It's pretty much the first part of any economics course. That moment when befuddled students are faced for the first time with those two crossed lines. The demand curve goes from the top left of the graph to the bottom right, the supply one from the bottom left to the top right. The insight about supply curves that we're expected to take away from this is that when prices rise, more people are happy to supply more of whatever good it is that has risen in price, when they fall, fewer.
Sadly, it would seem that our own government didn't quite make it to even this basic stage of the education system.
Official figures show that in 1996 there were 102,600 registered childminders in England, but the number had declined almost continuously to just 63,600 at the end of August this year.

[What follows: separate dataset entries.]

(** C10. [poll] hands [from_json] the client of the receiver and the body of
    the response, and [None] for the path.  The stored [api_path] of the
    receiver serves to send the request and nothing else: the object behind
    the reference that [poll] returns is the one that the decoding builds
    from the client and the body with no path given. *)
Theorem poll_does_not_forward_api_path self o w :
  nth_error (heap w) self = Some o ->
  poll self w
  = bind (http_get_json (client o) (api_path o))
         (fun op_json => from_json (client o) op_json None) w
  /\ (forall body,
        client_get (client o) (get_count w) (api_path o) = inr body ->
        poll self w
        = match BaseResource_from_json (client o) body None with
          | inr o' =>
              (inr (length (heap w)), store o' (record_get (api_path o) w))
          | inl e => (inl (DecodeError e), record_get (api_path o) w)
          end)
  /\ (forall r w',
        poll self w = (inr r, w') ->
        exists body o',
          client_get (client o) (get_count w) (api_path o) = inr body
          /\ BaseResource_from_json (client o) body None = inr o'
          /\ nth_error (heap w') r = Some o').
Proof.
  intros H. split; [|split].
  - unfold poll at 1, bind at 1. now rewrite (load_found _ _ _ H).
  - intros body Hb. rewrite (poll_found _ _ _ H). unfold poll_object.
    rewrite Hb. now destruct (BaseResource_from_json _ _ _).
  - intros r w' Hp. rewrite (poll_found _ _ _ H) in Hp.
    unfold poll_object in Hp.
    destruct (client_get _ _ _) as [e|body]; [discriminate|].
    destruct (BaseResource_from_json _ _ _) as [e|o'] eqn:Hd; [discriminate|].
    injection Hp as <- <-. exists body, o'.
    split; [reflexivity|]. split; [exact Hd|].
    exact (store_new (record_get (api_path o) w) o').
Qed.

End OperationFacts.

(** * Examples on the concrete server *)

(** The example of the specification: the states [PENDING], [PENDING],
    [RUNNING], [SUCCEEDED] with a poll interval of 0 give three polls and a
    returned state of [SUCCEEDED]. *)
Lemma wait_returns_first_resolved_witness :
  exists r w',
    wait 4 0%nat 0 None pending_world = Returned r w'
    /\ state r w' = (inr "SUCCEEDED"%string, w')
    /\ log w' = [EvSleep 0; EvGet (Some "jobs/1"%string);
                 EvSleep 0; EvGet (Some "operations/1"%string);
                 EvSleep 0; EvGet (Some "operations/1"%string)].
Proof.
  destruct (wait_returns_first_resolved
              (collab := demo_collab) 3 0%nat
              (demo_object (scripted [0; 1; 3] 3) 0)
              (demo_object_at "operations/1" (scripted [0; 1; 3] 3) 3)
              "SUCCEEDED" pending_world 0)
    with (fuel := 4%nat)
    as (r & w' & Hrun & _ & Hstate & Hlog & _);
    [reflexivity | lia | reflexivity | reflexivity | reflexivity
    | reflexivity | lia |].
  exists r, w'. repeat split; assumption.
Defined.

(** A timeout of 2 seconds under a clock that advances by 1 each reading,
    on an operation that stays [PENDING]: the second test finds 2 seconds
    elapsed. *)
Lemma wait_raises_TimeoutError_iff_witness :
  exists w',
    wait 2 0%nat 0 (Some 2) (stuck_world (steady_clock 1))
    = Raised (TimeoutError
                "Waiting for operation took longer than 2 seconds.") w'.
Proof.
  apply (proj1 (proj2 (wait_raises_TimeoutError_iff
                         (collab := demo_collab) 0%nat
                         (demo_object (scripted [] 0) 0)
                         (stuck_world (steady_clock 1)) 0 (Some 2) eq_refl))
               2 1%nat eq_refl); [|lia].
  split; [|split].
  - intros j Hj. assert (j = 0%nat) as -> by lia. split.
    + unfold Qlt. cbn. lia.
    + exists (demo_object (scripted [] 0) 0), "PENDING"%string.
      repeat split.
      * cbn. intuition discriminate.
      * intros _. lia.
  - eexists. reflexivity.
  - unfold Qle. cbn. lia.
Defined.

(** A [PENDING] receiver, a timeout of 2 seconds, a clock that advances by 1
    each reading, a server that answers [SUCCEEDED] to the first poll: the
    first test finds 1 second elapsed, the turn polls and obtains the
    resolved operation, the second test finds 2 seconds elapsed and [wait]
    raises [TimeoutError], the operation in hand being [SUCCEEDED].  The
    timeout did not strike before a resolved state was obtained. *)
Lemma TimeoutError_with_resolved_operation_in_hand :
  (exists w',
      wait 2 0%nat 0 (Some 2) resolving_world
      = Raised (TimeoutError
                  "Waiting for operation took longer than 2 seconds.") w'
      /\ fst (state 1%nat w') = inr "SUCCEEDED"%string)
  /\ ~ (exists t m,
          Some 2 = Some t
          /\ strikes_unresolved resolving_world 0 t
                                (demo_object (scripted [] 3) 0) m).
Proof.
  split.
  - eexists. split; reflexivity.
  - intros (t & m & [= <-] & (Hbefore & _ & Hlate)
            & (o_m & s & Hs & Hst & Hnot)).
    destruct m as [|[|m]].
    + unfold Qle in Hlate. cbn in Hlate. lia.
    + cbn in Hs. injection Hs as <-. cbn in Hst. injection Hst as <-.
      apply Hnot. cbn. auto.
    + destruct (Hbefore 1%nat ltac:(lia)) as (_ & o1 & s1 & E & Es & Hn & _).
      cbn in E. injection E as <-. cbn in Es. injection Es as <-.
      apply Hn. cbn. auto.
Qed.

Lemma wait_TimeoutError_carries_timeout_witness :
  exists t,
    Some 2 = Some t
    /\ "Waiting for operation took longer than 2 seconds."%string
       = ("Waiting for operation took longer than "
            ++ str_int t ++ " seconds.")%string.
Proof.
  eapply (wait_TimeoutError_carries_timeout
            (collab := demo_collab) 2 0%nat
            (demo_object (scripted [] 0) 0)
            (stuck_world (steady_clock 1)) 0 (Some 2));
    reflexivity.
Defined.

(** The same call under two clocks: 5 seconds elapsed in one run, 7 in the
    other, and one and the same exception.  No reading of the exception can
    give the elapsed time of both. *)
Lemma TimeoutError_does_not_carry_elapsed :
  ~ exists elapsed_of : exn -> Q,
      forall (clk : nat -> Q) (e : exn) (w' : World demo_body Z),
        wait 1 0%nat 3 (Some 3) (stuck_world clk) = Raised e w' ->
        (elapsed_of e == clk 1%nat - clk 0%nat)%Q.
Proof.
  intros [elapsed_of H].
  pose proof (H (steady_clock 5) _ _ eq_refl) as H5.
  pose proof (H (steady_clock 7) _ _ eq_refl) as H7.
  cbn in H5, H7. rewrite H5 in H7. discriminate H7.
Qed.

(** A server that stays in the sixth state: three turns, three requests. *)
Lemma wait_unlisted_state_polls_without_sleeping_witness :
  exists op w',
    wait 3 0%nat 3 None unknown_world = Running op w'
    /\ log w' = [EvGet (Some "jobs/1"%string);
                 EvGet (Some "operations/1"%string);
                 EvGet (Some "operations/1"%string)].
Proof.
  destruct (wait_unlisted_state_polls_without_sleeping
              (collab := demo_collab) 3 0%nat
              (demo_object (scripted [] 5) 5) unknown_world 3)
    as (op & o_n & w' & Hrun & _ & _ & Hlog & _);
    [reflexivity | reflexivity |].
  exists op, w'. split; assumption.
Defined.

(** A receiver in the sixth state, outside the five names: [wait] with no
    timeout sends a request at once and, the server answering [SUCCEEDED],
    returns.  It neither loops for ever nor refrains from polling. *)
Lemma unlisted_state_does_not_spin_silently :
  fst (state 0%nat unknown_then_succeeded_world) = inr "UNKNOWN"%string
  /\ str_in "UNKNOWN" (unresolved_states ++ resolved_states) = false
  /\ (exists w',
        wait 2 0%nat 3 None unknown_then_succeeded_world = Returned 1%nat w'
        /\ log w' = [EvGet (Some "jobs/1"%string)])
  /\ ~ (forall fuel,
          exists op w',
            wait fuel 0%nat 3 None unknown_then_succeeded_world
            = Running op w'
            /\ log w' = log unknown_then_succeeded_world).
Proof.
  split; [reflexivity|]. split; [reflexivity|]. split.
  - eexists. split; reflexivity.
  - intros H. destruct (H 2%nat) as (op & w' & Hrun & _). discriminate Hrun.
Qed.

(** A receiver that is [FAILED] from the start, a timeout of 10 seconds:
    [wait] returns it at once, and [succeeded] is false on it. *)
Lemma wait_resolved_receiver_returns_at_once_witness :
  wait 1 0%nat 3 (Some 10) failed_world
  = Returned 0%nat (tick (tick failed_world))
  /\ log (tick (tick failed_world)) = []
  /\ succeeded 0%nat (tick (tick failed_world))
     = (inr false, tick (tick failed_world)).
Proof.
  assert (Hin : In "FAILED"%string ["CANCELED"; "SUCCEEDED"; "FAILED"]%string)
    by (cbn; auto).
  assert (Htest : forall t, Some 10 = Some t ->
            (elapsed (clock failed_world)
                     (clock failed_world (now_count failed_world))
                     (S (now_count failed_world)) 0
             < inject_Z t)%Q)
    by (intros t [= <-]; unfold Qlt; cbn; lia).
  destruct (wait_resolved_receiver_returns_at_once
              (collab := demo_collab) 0%nat
              (demo_object (scripted [] 4) 4) "FAILED" failed_world 3
              (Some 10) eq_refl eq_refl Hin Htest 0%nat)
    as (Hrun & Hlog & _).
  split; [exact Hrun|]. split; [exact Hlog|]. reflexivity.
Defined.

(** Two receivers on which the sentence fails.  The first is [SUCCEEDED]
    from the start and [wait] is given a timeout of 0 seconds: it does not
    return the receiver, it raises [TimeoutError].  The second reads [FAILED]
    while the server reports [RUNNING]: [wait] returns the receiver, whose
    state is [FAILED], and a poll made at once reports [RUNNING]. *)
Lemma resolved_receiver_raises_or_differs_from_poll :
  (fst (state 0%nat succeeded_world) = inr "SUCCEEDED"%string
   /\ (forall fuel,
         wait (S fuel) 0%nat 3 (Some 0) succeeded_world
         = Raised (TimeoutError
                     "Waiting for operation took longer than 0 seconds.")
                  (tick (tick succeeded_world)))
   /\ ~ (exists fuel r w',
           wait fuel 0%nat 3 (Some 0) succeeded_world = Returned r w'))
  /\ (fst (state 0%nat failed_but_running_world) = inr "FAILED"%string
      /\ exists w' r w'',
           wait 1 0%nat 3 None failed_but_running_world = Returned 0%nat w'
           /\ fst (state 0%nat w') = inr "FAILED"%string
           /\ poll 0%nat w' = (inr r, w'')
           /\ fst (state r w'') = inr "RUNNING"%string).
Proof.
  split.
  - split; [reflexivity|]. split; [reflexivity|].
    intros (fuel & r & w' & H). destruct fuel; discriminate H.
  - split; [reflexivity|]. do 3 eexists. repeat split.
Qed.

Lemma wait_nonpositive_timeout_raises_at_once_witness :
  wait 1 0%nat 3 (Some 0) succeeded_world
  = Raised (TimeoutError "Waiting for operation took longer than 0 seconds.")
           (tick (tick succeeded_world))
  /\ log (tick (tick succeeded_world)) = []
  /\ get_count (tick (tick succeeded_world)) = 0%nat.
Proof.
  destruct (wait_nonpositive_timeout_raises_at_once
              (collab := demo_collab) 0%nat succeeded_world 3 0)
    with (fuel := 0%nat) as (Hrun & Hlog & Hget & _).
  - lia.
  - unfold Qle. cbn. lia.
  - split; [exact Hrun|]. split; assumption.
Defined.

(** The server has moved on to [SUCCEEDED]; the receiver still reads
    [PENDING] after [poll] and after [wait]. *)
Lemma poll_and_wait_leave_receiver_unchanged_witness :
  fst (state 0%nat (snd (poll 0%nat unknown_then_succeeded_world)))
  = fst (state 0%nat unknown_then_succeeded_world)
  /\ observable 0%nat
       (world_of (wait 5 0%nat 3 None unknown_then_succeeded_world))
     = observable 0%nat unknown_then_succeeded_world.
Proof.
  destruct (poll_and_wait_leave_receiver_unchanged
              (collab := demo_collab) 0%nat
              (demo_object (scripted [] 3) 5) unknown_then_succeeded_world
              eq_refl)
    as ((Hpoll & _) & Hwait & _).
  split; [|apply Hwait].
  exact (f_equal (fun x => snd (fst x)) Hpoll).
Defined.

Lemma succeeded_iff_state_SUCCEEDED_witness :
  succeeded 0%nat succeeded_world = (inr true, succeeded_world)
  <-> "SUCCEEDED"%string = "SUCCEEDED"%string.
Proof.
  exact (proj1 (succeeded_iff_state_SUCCEEDED
                  (collab := demo_collab) 0%nat succeeded_world
                  "SUCCEEDED" succeeded_world eq_refl)).
Defined.

Lemma poll_does_not_forward_api_path_witness :
  poll 0%nat pending_world
  = bind (http_get_json (scripted [0; 1; 3] 3) (Some "jobs/1"%string))
         (fun op_json => from_json (scripted [0; 1; 3] 3) op_json None)
         pending_world.
Proof.
  exact (proj1 (poll_does_not_forward_api_path
                  (collab := demo_collab) 0%nat
                  (demo_object (scripted [0; 1; 3] 3) 0) pending_world
                  eq_refl)).
Defined.

(** The path of the object that [poll] returns is the one the decoding finds
    in the body, not the one the receiver was fetched with. *)
Example poll_result_has_path_of_body :
  exists r w',
    poll 0%nat pending_world = (inr r, w')
    /\ fst (get_api_path 0%nat w') = inr (Some "jobs/1"%string)
    /\ fst (get_api_path r w') = inr (Some "operations/1"%string).
Proof. do 2 eexists. repeat split. Qed.

(** * Further properties of the methods *)

Section OperationMoreFacts.

Context {Json StatusProto : Type} {collab : Collaborators Json StatusProto}.

Local Abbreviation World := (World Json StatusProto).
Local Abbreviation Object := (Object Json StatusProto).
Local Abbreviation outcome := (outcome Json StatusProto).

Implicit Types (w : World) (o : Object) (self op : Operation).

Critics blame the 38 per cent drop on increased meddling from the Government and Ofsted, the education watchdog which carries out inspections.
By increasing regulation, increasing the registration fees that are payable, by increasing the amount of unpaid time that must be spent filling in forms rather than being paid to look after children, the government has reduced the price that childminders get for their labour. There are therefore fewer people willing to offer their services to look after children.
This isn't an arguable point, it's simply a statement of the obvious. But then it does so often take a government to ignore reality, doesn't it?
What leads to the desire to beat one's head on the table is that this was pushed through just as that same government decided that single parents should go back to work, leaving their children with the childminders who are no longer there.